ATATÜRKÇÜ DÜŞÜNCE

Anılar, Reşit Galip ve Atatürk

Genel Konular

      a. Yüreği insan sevgisi ile dolu, Atatürk sevdalısı yurtsever değerli dostlarım hepinize selam, sevgi ve saygılarımı sunuyorum. Ben 2000-2014 yılları arasında Ankara’da görev yaptım ve Çankaya ilçesinde ikamet ediyordum. Çankaya sırtlarında oturan Ankaralılar, şehre Reşit Galip Caddesi'nden geçerek inerler. Ben de dahil olmak üzere pek azı bu ismin kim olduğunu bilir. Bu bilinmezlikte belki Dr. Reşit Galip'in 41 yaşında göçüp gitmesi rol oynamıştır, belki de İnönü'yle yıldızının hiç barışmaması gibi söylentiler de vardır.

       b. İlk işim bu değerli insanın kim olduğunu araştırmak oldu. Doğaldır ki kendisiyle ilgili harika bilgilere ulaştım. Reşit Galip’in diğer adı da Mustafa Reşit Baydur’dur. Türkiye’de üniversite reformları başta olmak üzere, kısa ancak onurlu yaşamında büyük devrimleri başlatan kişidir

2.   Hayatı, kişiliği ve yaşamı boyunca meydana gelen gelişmeler.
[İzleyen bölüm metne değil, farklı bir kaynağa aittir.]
(** *** NewMsgVersion *)

(** X9.  The message [NewMsgVersion] makes has no services, has the first
    address it is given as [AddrMe] and the second as [AddrYou], and a time
    without a part below the second: when its user agent is within the
    limit, its nonce and last block hold values of their types, the clock is
    within [int64] seconds and the address codec carries the two addresses,
    it encodes, and decoding the bytes gives the very same message. *)
Theorem NewMsgVersion_roundtrip (protocolVersion : Z) (now : Time)
    (me you : NetAddress) (nonce : Z) (userAgent : string) (lastBlock : Z)
    (pver : Z) (youB meB : list byte) :
  is_int64 (unixSec now) ->
  is_uint64 nonce ->
  is_int32 lastBlock ->
  strlen userAgent <= MaxUserAgentLen ->
  NetAddress_wire pver you youB ->
  NetAddress_wire pver me meB ->
  let msg :=
    NewMsgVersion protocolVersion now me you nonce userAgent lastBlock in
  let payload := versionBytes msg youB meB in
  Services msg = 0 /\ AddrMe msg = me /\ AddrYou msg = you
  /\ Timestamp msg = mkTime (unixSec now) 0
  /\ MsgVersion_BtcEncode msg emptyBuffer pver =
       ({| output := payload; room := None |}, inr tt)
  /\ (forall into, exists r',
        MsgVersion_BtcDecode into (NewBuffer payload) pver = (r', msg, None)
        /\ input r' = []).
Proof.
  intros Hnow Hn Hl Hua Hy Hm msg payload.
  assert (Ht : Timestamp msg = mkTime (unixSec now) 0).
  { unfold msg, NewMsgVersion, time_Unix, Time_Unix. cbn [Timestamp].
    f_equal. unfold int64, is_int64 in *. change (0 / 1000000000) with 0.
    rewrite Z.add_0_r, Z.mod_small; lia. }
  assert (Hwt : well_typed msg).
  { unfold well_typed. rewrite Ht. unfold msg, NewMsgVersion.
    cbn [ProtocolVersion Services Nonce LastBlock Time_Unix unixSec].
    repeat split; try apply int32_range; try apply Hn; try apply Hl;
      try apply Hnow; unfold is_uint64; lia. }
  assert (Hs : toSeconds msg = msg).
  { unfold toSeconds, set_Timestamp. rewrite Ht.
    unfold time_Unix, Time_Unix. cbn [unixSec].
    replace (int64 (unixSec now + 0 / 1000000000)) with (unixSec now).
    - change (0 mod 1000000000) with 0. rewrite <- Ht. reflexivity.
    - unfold int64, is_int64 in *. change (0 / 1000000000) with 0.
      rewrite Z.add_0_r, Z.mod_small; lia. }
  repeat match goal with |- _ /\ _ => split end; try reflexivity.
  - exact Ht.
  - now rewrite (MsgVersion_encode_versionBytes pver msg youB meB Hua Hy Hm).
  - intros into.
    destruct (MsgVersion_decode_versionBytes pver msg youB meB Hwt Hua Hy Hm
                (NewBuffer payload) into []) as (r' & E & I).
    + cbn [NewBuffer input]. now rewrite app_nil_r.
    + exists r'. split; [|exact I].
      unfold MsgVersion_BtcDecode. rewrite E. cbn [fst snd]. now rewrite Hs.
Qed.

End VersionProperties.

Section MoreProperties.

Context {pkg : Package}.

(** X15.  A stream that ends within the first twenty bytes of a version
    message: [BtcDecode] returns [io.EOF] or [io.ErrUnexpectedEOF], has taken
    what was there, and has not reached the assignment of the time stamp,
    nor the addresses, the nonce, the user agent and the last block. *)
Theorem MsgVersion_BtcDecode_truncated
    (into : MsgVersion) (r : Reader) (pver : Z) :
  (List.length (input r) < 20)%nat ->
  exists r' m' e,
    MsgVersion_BtcDecode into r pver = (r', m', Some e)
    /\ (e = EOF \/ e = ErrUnexpectedEOF)
    /\ input r' = []
    /\ Timestamp m' = Timestamp into
    /\ AddrYou m' = AddrYou into /\ AddrMe m' = AddrMe into
    /\ Nonce m' = Nonce into /\ UserAgent m' = UserAgent into
    /\ LastBlock m' = LastBlock into.
Proof.
  intros Hs.
  assert (Hio : forall l : list byte,
             match l with [] => EOF | _ => ErrUnexpectedEOF end = EOF
             \/ match l with [] => EOF | _ => ErrUnexpectedEOF end
                = ErrUnexpectedEOF).
  { intros [|x l]; auto. }
  unfold MsgVersion_BtcDecode, MsgVersion_decode, readInt32, readUint64,
    readInt64, onReader, store, bind, ret.
  cbn [fst snd].
  destruct (ReadFull_cases 4 r) as [[L1 E1]|(L1 & E1 & I1)]; [lia| |];
    rewrite E1; cbn [fst snd].
  2:{ do 3 eexists. split; [reflexivity|]. auto 10. }
  set (r1 := fst (ReadFull 4 r)) in *.
  assert (I1 : input r1 = skipn 4 (input r)) by apply ReadFull_input.
  destruct (ReadFull_cases 8 r1) as [[L2 E2]|(L2 & E2 & I2)]; [lia| |];
    rewrite E2; cbn [fst snd].
  2:{ do 3 eexists. split; [reflexivity|]. auto 10. }
  set (r2 := fst (ReadFull 8 r1)) in *.
  assert (I2 : input r2 = skipn 8 (input r1)) by apply ReadFull_input.
  destruct (ReadFull_cases 8 r2) as [[L3 E3]|(L3 & E3 & I3)]; [lia| |];
    rewrite E3; cbn [fst snd].
  - rewrite I2, I1, !length_skipn in L3. lia.
  - do 3 eexists. split; [reflexivity|]. auto 10.
Qed.

(** X16.  What [ReadMessage] returns, it has checked: the header was read,
    it is of this network and declares no more than the two maxima; the
    payload is the bytes behind the header, as many as declared, and the
    first four bytes of its double hash are the checksum; the command is
    known, and the message is what its decoder made of the payload. *)
Theorem ReadMessage_success (r : Reader) (pver btcnet : Z) (r2 : Reader)
    (msg : AnyMessage) (payload : list byte) :
  ReadMessage r pver btcnet = (r2, inr (msg, payload)) ->
  exists r1 hdr empty pr m,
    readMessageHeader r = (r1, inr hdr)
    /\ magic hdr = btcnet
    /\ length hdr <= maxMessagePayload
    /\ utf8_ValidString (command hdr) = true
    /\ makeEmptyMessage (command hdr) = inr empty
    /\ length hdr <= @MaxPayloadLength _ (methods empty) (value empty) pver
    /\ payload = firstn (Z.to_nat (length hdr)) (input r1)
    /\ len payload = length hdr
    /\ firstn 4 (DoubleSha256 payload) = checksum hdr
    /\ @BtcDecode _ (methods empty) (value empty) (NewBuffer payload) pver
       = (pr, m, None)
    /\ msg = @asMessage _ (methods empty) m.
Proof.
  unfold ReadMessage.
  destruct (readMessageHeader r) as [r1 [e|hdr]] eqn:Hh; [discriminate|].
  destruct (readMessageHeader_ok _ _ _ Hh) as (_ & _ & _ & _ & Hu & _).
  destruct (Z.ltb_spec maxMessagePayload (length hdr)) as [|Hl];
    [discriminate|].
  destruct (Z.eqb_spec (magic hdr) btcnet) as [Hm|]; [|discriminate].
  cbn [negb].
  destruct (utf8_ValidString (command hdr)) eqn:Hv; [|discriminate].
  cbn [negb].
  destruct (makeEmptyMessage (command hdr)) as [e|empty] eqn:He;
    [discriminate|].
  destruct (Z.ltb_spec (@MaxPayloadLength _ (methods empty) (value empty) pver)
              (length hdr)) as [|Hp]; [discriminate|].
  destruct ((make (length hdr) ;;; ReadFull (length hdr)) r1)
    as [r3 [e|b]] eqn:Hr; [discriminate|].
  destruct (bytes_Equal (firstn 4 (DoubleSha256 b)) (checksum hdr)) eqn:Hc;
    [|discriminate].
  cbn [negb].
  destruct (@BtcDecode _ (methods empty) (value empty) (NewBuffer b) pver)
    as [[pr m] [e|]] eqn:Hd; [discriminate|].
  intros H. injection H as _ <- <-.
  apply bind_inr in Hr. destruct Hr as (r4 & [] & Hk & Hr).
  unfold make in Hk. injection Hk as <-.
  apply ReadFull_ok in Hr; [|apply Hu]. cbn [input] in Hr.
  destruct Hr as (Hb & Hn & _).
  exists r1, hdr, empty, pr, m.
  repeat match goal with |- _ /\ _ => split end; auto.
  - rewrite Hb. unfold len. rewrite length_firstn.
    unfold is_uint32 in Hu. lia.
  - now apply bytes_Equal_eq.
Qed.

End MoreProperties.

(** ** The further theorems at work *)

Ltac counted := vm_compute; lia.

Lemma version_sendable :
  @sendable Reference.package 70001 (Example.version Example.nonce)
    Example.localhostBytes Example.localhostBytes.
Proof.
  split; [|split; [|split; [|split]]].
  - apply version_well_typed. unfold is_uint64, Example.nonce. lia.
  - evaluated.
  - apply localhost_wire.
  - apply localhost_wire.
  - evaluated.
Qed.

Lemma byteSent_sendable :
  @sendable Reference.package 70001 Example.byteSent
    Example.localhostBytes Example.localhostBytes.
Proof.
  split; [|split; [|split; [|split]]].
  - unfold well_typed, is_int32, is_uint64, is_int64. cbn. lia.
  - evaluated.
  - apply localhost_wire.
  - apply localhost_wire.
  - evaluated.
Qed.

Lemma Reference_frames_fit :
  2 * @maxNetAddressPayload Reference.package 70001 + 2041 <= maxMessagePayload.
Proof. evaluated. Qed.

(** Behind a header of the test network that declares three bytes, the next
    read starts at the fourth byte. *)
Lemma ReadMessage_frame_alignment_witness :
  input (fst (@ReadMessage Reference.package
                (NewBuffer (Example.header Example.testNet3 "version" 3
                              Example.zeros4
                            ++ [Byte.x01; Byte.x02; Byte.x03; Byte.x04;
                                Byte.x05]))
                70001 Example.mainNet))
  = [Byte.x04; Byte.x05].
Proof.
  refine (eq_trans
            (@ReadMessage_frame_alignment Reference.package
               _ 70001 Example.mainNet
               {| input := [Byte.x01; Byte.x02; Byte.x03; Byte.x04; Byte.x05];
                  reads := [4; 12; 4; 4];
                  allocs := [] |}
               {| magic := Example.testNet3;
                  command := "version";
                  length := 3;
                  checksum := Example.zeros4 |} _) _); evaluated.
Defined.

(** A stream of seven bytes. *)
Lemma ReadMessage_truncated_header_witness :
  exists r' e,
    @ReadMessage Reference.package
      (NewBuffer (le_split 4 Example.mainNet ++ bytes_of "ver"))
      70001 Example.mainNet = (r', inl e)
    /\ (e = EOF \/ e = ErrUnexpectedEOF)
    /\ (le_split 4 Example.mainNet ++ bytes_of "ver" = [] -> e = EOF)
    /\ input r' = []
    /\ allocs r' = [].
Proof.
  apply (@ReadMessage_truncated_header Reference.package
           (NewBuffer (le_split 4 Example.mainNet ++ bytes_of "ver"))
           70001 Example.mainNet).
  counted.
Defined.

(** A header that declares the 97 bytes of a version message, with three
    bytes behind it. *)
Lemma ReadMessage_truncated_payload_witness :
  @ReadMessage Reference.package
    (NewBuffer (Example.header Example.mainNet "version" 97 Example.zeros4
                ++ [Byte.x01; Byte.x02; Byte.x03]))
    70001 Example.mainNet
  = ({| input := []; reads := [4; 12; 4; 4; 97]; allocs := [97] |},
     inl ErrUnexpectedEOF).
Proof.
  refine (eq_trans
            (@ReadMessage_truncated_payload Reference.package
               _ 70001 Example.mainNet
               {| input := [Byte.x01; Byte.x02; Byte.x03];
                  reads := [4; 12; 4; 4];
                  allocs := [] |}
               {| magic := Example.mainNet;
                  command := "version";
                  length := 97;
                  checksum := Example.zeros4 |}
               (asMessage (@emptyMsgVersion Reference.package))
               _ _ _ _ _ _ _) _);
    try reflexivity; first [evaluated | counted].
Defined.

(** The header of a frame with three bytes of payload and two bytes behind
    it. *)
Lemma readMessageHeader_frame_witness :
  exists r',
    readMessageHeader
      (NewBuffer (frameBytes Example.mainNet "version" Example.zeros4
                    [Byte.x01; Byte.x02; Byte.x03]
                  ++ [Byte.x04; Byte.x05]))
    = (r', inr {| magic := Example.mainNet;
                  command := string_of (TrimRight0 (bytes_of "version"));
                  length := len [Byte.x01; Byte.x02; Byte.x03];
                  checksum := Example.zeros4 |})
    /\ input r' = [Byte.x01; Byte.x02; Byte.x03] ++ [Byte.x04; Byte.x05]
    /\ (last (bytes_of "version") Byte.x01 <> Byte.x00 ->
        string_of (TrimRight0 (bytes_of "version")) = "version"%string).
Proof.
  apply (readMessageHeader_frame Example.mainNet "version" Example.zeros4
           [Byte.x01; Byte.x02; Byte.x03] [Byte.x04; Byte.x05]
           (NewBuffer _));
    [evaluated | evaluated | evaluated | evaluated | reflexivity].
Defined.

(** The fields of the header of the main network for "version". *)
Lemma readMessageHeader_fields_witness :
  let r := NewBuffer (Example.header Example.mainNet "version" 3
                        Example.zeros4
                      ++ [Byte.x01; Byte.x02; Byte.x03]) in
  let hdr := {| magic := Example.mainNet;
                command := "version";
                length := 3;
                checksum := Example.zeros4 |} in
  let b := firstn 24 (input r) in
  hdr = {| magic := le_combine (firstn 4 b);
           command := string_of (TrimRight0 (firstn 12 (skipn 4 b)));
           length := le_combine (firstn 4 (skipn 16 b));
           checksum := skipn 20 b |}
  /\ is_uint32 (magic hdr)
  /\ is_uint32 (length hdr)
  /\ strlen (command hdr) <= 12
  /\ last (bytes_of (command hdr)) Byte.x01 <> Byte.x00
  /\ len (checksum hdr) = 4.
Proof.
  intros r hdr.
  refine (readMessageHeader_fields r
            {| input := [Byte.x01; Byte.x02; Byte.x03];
               reads := [4; 12; 4; 4];
               allocs := [] |} hdr _).
  evaluated.
Defined.

(** The version message of the scenario, written and read back. *)
Lemma WriteMessage_ReadMessage_version_witness :
  exists w,
    @WriteMessage Reference.package _ _ emptyBuffer
      (Example.version Example.nonce) 70001 Example.mainNet = (w, inr tt)
    /\ forall r rest, input r = output w ++ rest ->
         exists r',
           @ReadMessage Reference.package r 70001 Example.mainNet =
             (r', inr (asMessage (toSeconds (Example.version Example.nonce)),
                       versionBytes (Example.version Example.nonce)
                         Example.localhostBytes Example.localhostBytes))
           /\ input r' = rest.
Proof.
  apply (@WriteMessage_ReadMessage_version Reference.package 70001
           Example.mainNet (Example.version Example.nonce)
           Example.localhostBytes Example.localhostBytes).
  - evaluated.
  - exact version_sendable.
  - exact Reference_frames_fit.
Defined.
      a. 1893 yılında Rodos'ta doğan Reşit Galip, Ortaokulu bitirince kardeşiyle bir sandala binip Marmaris'e gelmiş. Liseyi İzmir'de okumuşlar. Kardeşi Hüseyin Ragıp (Baydur) diplomatlığı seçip büyükelçilik yapmış. Reşit Galip ise İstanbul Tıp'a gidip doktor olmuş. Öğrenciyken gönüllü olarak I. Dünya Savaşı'na katılmıştır.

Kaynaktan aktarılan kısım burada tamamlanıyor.